→ **Supplied material**:
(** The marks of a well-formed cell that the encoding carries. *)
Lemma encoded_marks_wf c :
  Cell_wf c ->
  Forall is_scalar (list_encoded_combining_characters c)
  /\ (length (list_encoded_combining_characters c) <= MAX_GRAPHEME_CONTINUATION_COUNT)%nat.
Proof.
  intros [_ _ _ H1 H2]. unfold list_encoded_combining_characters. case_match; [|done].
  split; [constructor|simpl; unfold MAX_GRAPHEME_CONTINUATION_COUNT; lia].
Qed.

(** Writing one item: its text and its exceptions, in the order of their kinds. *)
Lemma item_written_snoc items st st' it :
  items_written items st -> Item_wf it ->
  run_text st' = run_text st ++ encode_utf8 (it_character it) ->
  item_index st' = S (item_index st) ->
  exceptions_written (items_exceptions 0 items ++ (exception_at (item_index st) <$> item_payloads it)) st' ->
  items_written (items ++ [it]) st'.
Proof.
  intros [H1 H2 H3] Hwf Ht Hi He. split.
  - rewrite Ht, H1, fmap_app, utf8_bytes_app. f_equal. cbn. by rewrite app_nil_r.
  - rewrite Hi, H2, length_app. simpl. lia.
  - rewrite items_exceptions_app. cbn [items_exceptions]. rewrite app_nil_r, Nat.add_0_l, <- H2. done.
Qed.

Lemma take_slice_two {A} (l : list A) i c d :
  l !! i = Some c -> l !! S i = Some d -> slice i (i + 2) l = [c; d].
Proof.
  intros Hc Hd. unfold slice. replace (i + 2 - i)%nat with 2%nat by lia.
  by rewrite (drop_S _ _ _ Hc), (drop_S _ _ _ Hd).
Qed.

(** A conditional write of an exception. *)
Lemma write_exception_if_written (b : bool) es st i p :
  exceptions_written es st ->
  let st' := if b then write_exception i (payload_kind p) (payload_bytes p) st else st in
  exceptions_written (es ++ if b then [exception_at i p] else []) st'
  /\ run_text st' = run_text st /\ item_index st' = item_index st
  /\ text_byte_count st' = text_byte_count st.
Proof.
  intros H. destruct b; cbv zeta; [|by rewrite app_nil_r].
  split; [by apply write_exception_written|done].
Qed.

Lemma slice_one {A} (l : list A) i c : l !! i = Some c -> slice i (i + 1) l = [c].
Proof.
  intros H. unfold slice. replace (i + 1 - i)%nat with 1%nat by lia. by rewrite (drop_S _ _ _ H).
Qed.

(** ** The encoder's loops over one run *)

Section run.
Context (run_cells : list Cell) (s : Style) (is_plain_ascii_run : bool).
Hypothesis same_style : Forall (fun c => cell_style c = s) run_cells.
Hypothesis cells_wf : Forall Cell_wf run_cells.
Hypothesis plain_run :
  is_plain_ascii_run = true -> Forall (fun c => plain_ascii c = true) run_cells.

→ **Problem to work on**: The entries above, copied exactly, form the whole answer.

→ **Solution to this task**:
(** The marks of a well-formed cell that the encoding carries. *)
Lemma encoded_marks_wf c :
  Cell_wf c ->
  Forall is_scalar (list_encoded_combining_characters c)
  /\ (length (list_encoded_combining_characters c) <= MAX_GRAPHEME_CONTINUATION_COUNT)%nat.
Proof.
  intros [_ _ _ H1 H2]. unfold list_encoded_combining_characters. case_match; [|done].
  split; [constructor|simpl; unfold MAX_GRAPHEME_CONTINUATION_COUNT; lia].
Qed.

(** Writing one item: its text and its exceptions, in the order of their kinds. *)
Lemma item_written_snoc items st st' it :
  items_written items st -> Item_wf it ->
  run_text st' = run_text st ++ encode_utf8 (it_character it) ->
  item_index st' = S (item_index st) ->
  exceptions_written (items_exceptions 0 items ++ (exception_at (item_index st) <$> item_payloads it)) st' ->
  items_written (items ++ [it]) st'.
Proof.
  intros [H1 H2 H3] Hwf Ht Hi He. split.
  - rewrite Ht, H1, fmap_app, utf8_bytes_app. f_equal. cbn. by rewrite app_nil_r.
  - rewrite Hi, H2, length_app. simpl. lia.
  - rewrite items_exceptions_app. cbn [items_exceptions]. rewrite app_nil_r, Nat.add_0_l, <- H2. done.
Qed.

Lemma take_slice_two {A} (l : list A) i c d :
  l !! i = Some c -> l !! S i = Some d -> slice i (i + 2) l = [c; d].
Proof.
  intros Hc Hd. unfold slice. replace (i + 2 - i)%nat with 2%nat by lia.
  by rewrite (drop_S _ _ _ Hc), (drop_S _ _ _ Hd).
Qed.

(** A conditional write of an exception. *)
Lemma write_exception_if_written (b : bool) es st i p :
  exceptions_written es st ->
  let st' := if b then write_exception i (payload_kind p) (payload_bytes p) st else st in
  exceptions_written (es ++ if b then [exception_at i p] else []) st'
  /\ run_text st' = run_text st /\ item_index st' = item_index st
  /\ text_byte_count st' = text_byte_count st.
Proof.
  intros H. destruct b; cbv zeta; [|by rewrite app_nil_r].
  split; [by apply write_exception_written|done].
Qed.

Lemma slice_one {A} (l : list A) i c : l !! i = Some c -> slice i (i + 1) l = [c].
Proof.
  intros H. unfold slice. replace (i + 1 - i)%nat with 1%nat by lia. by rewrite (drop_S _ _ _ H).
Qed.

(** ** The encoder's loops over one run *)

Section run.
Context (run_cells : list Cell) (s : Style) (is_plain_ascii_run : bool).
Hypothesis same_style : Forall (fun c => cell_style c = s) run_cells.
Hypothesis cells_wf : Forall Cell_wf run_cells.
Hypothesis plain_run :
  is_plain_ascii_run = true -> Forall (fun c => plain_ascii c = true) run_cells.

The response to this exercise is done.